I wanted to like this more than I did, but I fell into two of my crazy personal holes, and then I couldn't climb out in time. I have a problem with fictions that try to reclaim absent fathers, a big one. There are lots of fictions that do this, and I will now date the crap out of myself with the following movie references: “Liar, Liar”, “Mrs. Doubtfire”, “The Santa Clause”. All of these admittedly shitty, populist “comedies” have the common theme of absent fathers learning a Valuable Lesson About Sharing through hijinks and nut-shots. These are fictions aimed at families – read: women, mostly – but even in your more manly fare, the theme pops up. The Road
and a bunch of other post-apocalypse fiction hinges on fathers protecting/returning to lost children – read: sons, mostly.
For whatever reason, a lot of my friends growing up had apocalyptically bad relationships with their dads, and I don't think we were some kind of statistical anomaly. My friend C., who had to flee the country of her birth because her father had set up his pregnant girlfriend in the next apartment and then removed her mother, his wife, from all of their joint finances. His brother gave her the funds to leave. He then set to trying to prosecute his ex-wife for kidnapping, and bled her dry with lawyers fees until he was finally prosecuted successfully for embezzlement at work and spent five years in jail. Every single time C. had a graduation or important event, she believed, BELIEVED, that that son of a bitch would appear and give her the respect and admiration she deserved, and every single time he failed to appear. Even at 12, the rest of us knew this was folly and lost hope, but what can you say to that at 12? What can I say to it at 35? I could go on telling horror stories, but I shouldn't. There's a crisis here somewhere, a crisis of masculinity and parenthood, and I inescapably brought my own crisis into my reading.
Now that I've accidentally gone on a rampage, I'd like to apologize to Gregor; this book is simply not just escapist wish-fulfillment for the kiddies. Er, you know, it *is* partially escapist wish-fulfillment, but I don't mark that as a bad thing, and I'm beginning to trust that Collins has a sense of subversiveness towards young adult fiction that I can really groove on. Gregor is an abandoned 11 year old boy. He had two sisters: one slipping into the edges of adulthood, the other a two-year old munchkin. After his dad disappeared two years before, the family fell on hard financial times, and the early sections that take place in the real world, the here and now, have a crunchy, brittle realness to them that make my chest ache. His mother can't afford to send him to summer camp this year, using him instead as day care for a failing grandmother and a tiny sister, and the way Gregor both begrudges and accepts, but mostly accepts, this hard reality is true, painful, exact.

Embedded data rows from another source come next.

(* ===== verification/EnhancementRunFacts.v ===== *)
(** * An undisturbed enhancement pass finishes the job.

  [run_worker] drives a worker whose steps nobody interleaves with.  From any reachable
  state with a complete index it ends within the pages and rows there are, the store then
  covers the index, and no further enhancement is needed ([enhancement_pass_completes]). *)
From S2P Require Import Prelude Utf8 Paths ChunkTable IndexStats Tombstones IndexPersist IndexPublishFacts EmbeddingRows Enhancement.

Lemma BATCH_SIZE_pos : 0 < BATCH_SIZE.
Proof. unfold BATCH_SIZE. lia. Qed.
#[local] Opaque BATCH_SIZE.

Lemma subset_absorb (k : key) (S T : gset key) : k ∈ S -> T ⊆ {[k]} ∪ S -> T ⊆ S.
Proof. set_solver. Qed.

Section Run.
Context {Vec : Type} (embed : str -> Vec) (try_decompress_text : list N -> option str).
Abbreviation VectorStore := (gmap key Vec).
Abbreviation World := (@World Vec).
Abbreviation Worker := (@Worker Vec).
Abbreviation step := (step embed try_decompress_text).
Abbreviation reachable := (reachable embed try_decompress_text).

(** ** Driving the worker *)

Definition worker_step (W : World) (w : Worker) : World :=
  match fetched w with
  | _ :: _ => visit_row embed try_decompress_text W w
  | [] => if is_exhausted (embedding_rows w) then finish_worker embed 3 W w else fetch_rows W w
  end.
Fixpoint run_worker (fuel : nat) (W : World) : option World :=
  match worker W with
  | None => Some W
  | Some w =>
    match fuel with
    | O => None
    | S fuel => run_worker fuel (worker_step W w)
    end
  end.

(** The rows at hand, the pages to come, and the final writes. *)
Definition steps_left (t : Table) (w : Worker) : nat :=
  S (length (fetched w) + pages_left t (embedding_rows w) * S BATCH_SIZE).

(** ** The pass keeps every key in hand *)

Context (t : Table) (base : VectorStore).
Context (Ht : numbered t).
Context (Hdec : forall row, row_in t row -> is_Some (try_decompress_text row.2)).

(** [v] is the vector of a row with key [k]. *)
Definition embedded (k : key) (v : Vec) : Prop :=
  exists raw text, row_in t (k, raw) /\ try_decompress_text raw = Some text /\ v = embed text.

Record in_hand (w : Worker) : Prop := {
  hand_keys : keys_of t ⊆ worker_keys w ∪ remaining_keys t (embedding_rows w);
  hand_fetched : Forall (row_in t) (fetched w);
  hand_distinct : NoDup (batch w).*1;
  hand_new : forall k, k ∈ (batch w).*1 -> vector_index w !! k = None;
  hand_batch_keys : batch_keys w = list_to_set (batch w).*1;
  hand_short : length (batch w) < BATCH_SIZE;
  hand_vectors : forall k v, vector_index w !! k = Some v -> base !! k = Some v \/ embedded k v;
  hand_texts : forall k text, (k, text) ∈ batch w -> embedded k (embed text)
}.

Lemma add_batch_new (b : list (key * str)) (store : VectorStore) :
  NoDup b.*1 -> (forall k, k ∈ b.*1 -> store !! k = None) ->
  exists store', add_batch (map (fun e => (e.1, embed e.2)) b) store = Some store' /\
    dom store' = dom store ∪ list_to_set b.*1 /\
    forall k v, store' !! k = Some v -> store !! k = Some v \/ exists text, (k, text) ∈ b /\ v = embed text.
Proof.
  revert store. induction b as [|[k text] b IH]; intros store Hnd Hnew.
  - exists store. split_and!; [done|cbn; by rewrite union_empty_r_L|by left].
  - cbn [map add_batch fst snd fmap list_fmap] in *. apply NoDup_cons in Hnd as [Hk Hnd]. rewrite Hnew by left.
    destruct (IH (<[k := embed text]> store)) as (store' & -> & Hd & Hv); [done| |].
    + intros k' Hk'. rewrite lookup_insert_ne; [apply Hnew; by right|]. intros ->. by apply Hk.
    + exists store'. split_and!; [done|rewrite Hd, dom_insert_L; cbn; set_solver|].
      intros k' v [Hs|(text' & Hin & ->)]%Hv.
      * destruct (decide (k' = k)) as [->|Hne]; [|rewrite lookup_insert_ne in Hs by done; by left].
        rewrite lookup_insert_eq in Hs. injection Hs as <-. right. exists text. split; [by left|done].
      * right. exists text'. split; [by right|done].
Qed.

Lemma process_in_hand w : NoDup (batch w).*1 -> (forall k, k ∈ (batch w).*1 -> vector_index w !! k = None) ->
  (forall k v, vector_index w !! k = Some v -> base !! k = Some v \/ embedded k v) ->
  (forall k text, (k, text) ∈ batch w -> embedded k (embed text)) ->
  exists index, process_batch embed w =
      Some (set_index w index [] (batch_keys w) (newly_processed w + Z.of_nat (length (batch w)))) /\
    dom index = dom (vector_index w) ∪ list_to_set (batch w).*1 /\
    forall k v, index !! k = Some v -> base !! k = Some v \/ embedded k v.
Proof.
  intros Hnd Hnew Hv Ht'. destruct (add_batch_new (batch w) (vector_index w) Hnd Hnew) as (index & Ha & Hd & Hi).
  exists index. unfold process_batch. rewrite Ha. split_and!; [done..|].
  intros k v [Hk|(text & Hin & ->)]%Hi; [by apply Hv|right; by apply Ht'].
Qed.

Lemma keys_flushed (w w' : Worker) : dom (vector_index w') = dom (vector_index w) ∪ list_to_set (batch w).*1 ->
  fetched w' = fetched w -> batch w' = [] -> worker_keys w ⊆ worker_keys w'.
Proof. intros Hd Hf Hb. unfold worker_keys. rewrite Hd, Hf, Hb. set_solver. Qed.

(** A worker in the middle of an undisturbed pass. *)
Record running (W : World) (w : Worker) : Prop := {
  run_worker_is : worker W = Some w;
  run_unlocked : publisher W = None;
  run_incarnation : w_incarnation w = incarnation W;
  run_generation : w_generation w = index_generation W;
  run_rows : d_rows (disk W) = t;
  run_total : total_chunks w = count_keys t;
  run_unsaved : removed_tombstones w = false -> newly_processed w = 0%Z -> vector_index w = hash_store W;
  run_newly : (0 <= newly_processed w)%Z;
  run_store : forall k v, hash_store W !! k = Some v -> base !! k = Some v \/ embedded k v;
  run_hand : in_hand w
}.
(** What does not change until the final writes. *)
Record same_index (W W' : World) : Prop := {
  same_disk : disk W' = disk W;
  same_processing : processing W' = processing W;
  same_generation : index_generation W' = index_generation W
}.

(** The worker goes on with [w']; nothing else changes. *)
Lemma running_next W w w' : running W w -> w_incarnation w' = w_incarnation w -> w_generation w' = w_generation w ->
  total_chunks w' = total_chunks w -> removed_tombstones w' = removed_tombstones w ->
  vector_index w' = vector_index w -> newly_processed w' = newly_processed w -> in_hand w' ->
  running (set_worker W (Some w')) w'.
Proof.
  intros [H1 H2 H3 H4 H5 H6 H7 H8 H9 H10] E1 E2 E3 E4 E5 E6 Hh.
  split; cbn [worker publisher incarnation index_generation disk hash_store set_worker];
    rewrite ?E1, ?E2, ?E3, ?E4, ?E5, ?E6; done.
Qed.

Lemma visit_running W w row rest : running W w -> fetched w = row :: rest ->
  let W' := visit_row embed try_decompress_text W w in
  same_index W W' /\ exists w', running W' w' /\ removed_tombstones w' = removed_tombstones w /\
    fetched w' = rest /\ embedding_rows w' = embedding_rows w.
Proof.
  intros Hrun Hf. destruct row as [k raw]. unfold visit_row. rewrite Hf.
  pose proof (run_hand W w Hrun) as [Hk Hfe Hnd Hnew Hbk Hs Hv Ht'].
  rewrite Hf in Hfe. apply Forall_cons in Hfe as [Hrow Hrest].
  set (w0 := set_rows_left w (embedding_rows w) rest).
  assert (worker_keys w ⊆ {[k]} ∪ worker_keys w0) as Hk0.
  { unfold worker_keys, w0. cbn. rewrite Hf. cbn. set_solver. }
  destruct (is_some (vector_index w0 !! k) || bool_decide (k ∈ batch_keys w0)) eqn:Eseen.
  - split; [by split|]. exists w0. split; [|done]. apply (running_next W w); try done.
    assert (k ∈ worker_keys w0) as Hin.
    { apply orb_true_iff in Eseen as [E|E%bool_decide_eq_true]; unfold worker_keys, w0 in *; cbn in *.
      - assert (k ∈ dom (vector_index w)); [|set_solver]. apply elem_of_dom. by destruct (vector_index w !! k).
      - rewrite Hbk in E. set_solver. }
    split; try done. cbn [w0 set_rows_left embedding_rows]. etrans; [exact Hk|].
    by apply union_mono_r, (subset_absorb k).
  - apply orb_false_iff in Eseen as [Enew Efresh%bool_decide_eq_false]. cbn in Enew, Efresh.
    destruct (Hdec _ Hrow) as [text Htext]. cbn in Htext. rewrite Htext.
    set (w1 := set_index w0 (vector_index w0) (batch w0 ++ [(k, text)]) ({[k]} ∪ batch_keys w0) (newly_processed w0)).
    assert (vector_index w !! k = None) as Hnone by by destruct (vector_index w !! k).
    assert (k ∉ (batch w).*1) as Hkb by (rewrite Hbk in Efresh; by rewrite elem_of_list_to_set in Efresh).
    assert ((batch w1).*1 = (batch w).*1 ++ [k]) as Hb1 by (cbn; by rewrite fmap_app).
    assert (NoDup (batch w1).*1) as Hnd1.
    { rewrite Hb1. apply NoDup_app. split_and!; [done| |apply NoDup_singleton].
      intros x Hx ->%list_elem_of_singleton. done. }
    assert (forall x, x ∈ (batch w1).*1 -> vector_index w !! x = None) as Hnew1.
    { rewrite Hb1. intros x [Hx| ->%list_elem_of_singleton]%elem_of_app; auto. }
    assert (forall x tx, (x, tx) ∈ batch w1 -> embedded x (embed tx)) as Ht1.
    { intros x tx [Hx|Hx%list_elem_of_singleton]%elem_of_app; [by apply Ht'|]. injection Hx as -> ->.
      by exists raw, text. }
    assert (worker_keys w ⊆ worker_keys w1) as Hk1.
    { etrans; [exact Hk0|]. unfold worker_keys. rewrite Hb1, list_to_set_app_L. cbn. set_solver. }
    destruct (Nat.leb_spec BATCH_SIZE (length (batch w1))) as [Hfull|Hshort].
    + destruct (process_in_hand w1 Hnd1 Hnew1 Hv Ht1) as (index & -> & Hd & Hv').
      set (w2 := set_index _ _ _ _ _). unfold publish_batch, lock_current.
      rewrite decide_True by apply (run_incarnation W w Hrun).
      assert (in_hand w2) as Hh2.
      { split; unfold w2; cbn [set_index vector_index embedding_rows fetched batch batch_keys]; try done.
        - etrans; [exact Hk|]. apply union_mono_r. etrans; [exact Hk1|]. by apply keys_flushed.
        - constructor.
        - intros x Hx. by apply not_elem_of_nil in Hx.
        - apply BATCH_SIZE_pos.
        - intros x tx Hx. by apply not_elem_of_nil in Hx. }
      destruct Hrun as [H1 H2 H3 H4 H5 H6 H7 H8 H9 H10].
      assert (0 < newly_processed w2)%Z as Hpos.
      { unfold w2. cbn [set_index newly_processed]. rewrite <- (length_fmap fst), Hb1, length_app. cbn. lia. }
      split; [case_match; by split|]. exists w2.
      split; [|done]. destruct (_ =? 0)%Z; split; try done; cbn; try lia.
      intros _ Hz. unfold w2 in Hpos. cbn in Hpos. lia.
    + split; [by split|]. exists w1. split; [|done]. apply (running_next W w); try done.
      split; unfold w1; cbn [set_index set_rows_left w0 vector_index embedding_rows fetched batch batch_keys]; try done.
      * etrans; [exact Hk|]. by apply union_mono_r.
      * rewrite Hbk, fmap_app, list_to_set_app_L. cbn. set_solver.
Qed.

And Boots, ah, Boots. Boots is Gregor's tiny sister, and I just love her. I've had some babies, and it has only reinforced for me how awfully small children tend to be written; how twee, how precious, how prone to the insightful outburst at the most opportune moment. Gimmez-moi un break, as the French would say. Boots naps, she fills her pants, she has tantrums and sings the same song so many times everyone considers killing her. But she also loves with a capacity that is both haphazard and infectious. In short, she's real, maybe realer than the Underland that makes up the geography of most of the book.
Boots and Gregor fall down a hole in their laundry room and land in the Underland, a sort of subterranean world like Neil Gaiman's Neverwhere
or China Mielville's unLondon
. They are lucky enough to fall in with people, not with the rats or bats or roaches that also inhabit this world, and learn of a prophecy and Gregor's father's possible existence. This is where my next personal hole yawned before my feet, because prophecy, of any kind, makes me itchy and crazy. Short of the Orestia
, I think that all authors should abandon the idea of prophecy as plot-point, because it results in terrible poetry and godawful plot-twists. Again, this book doesn't commit the worst of these prophecy sins, but from the minute Gregor began close-reading the prophetic lines, my chest felt tight. When is the horrible other shoe going to drop? And how horrible will it be? Not horrible, but I worried.
But there's still something here, despite all of my personal insanities: a world of wonder and pain, of discomfort and ease. Gregor falls down a rabbit hole, and the Underland blooms with the soft light of the almost-blind luminescence of deep-sea fish: beautiful, terrible, foreign. I look forward to the day when my own kids can discover this world.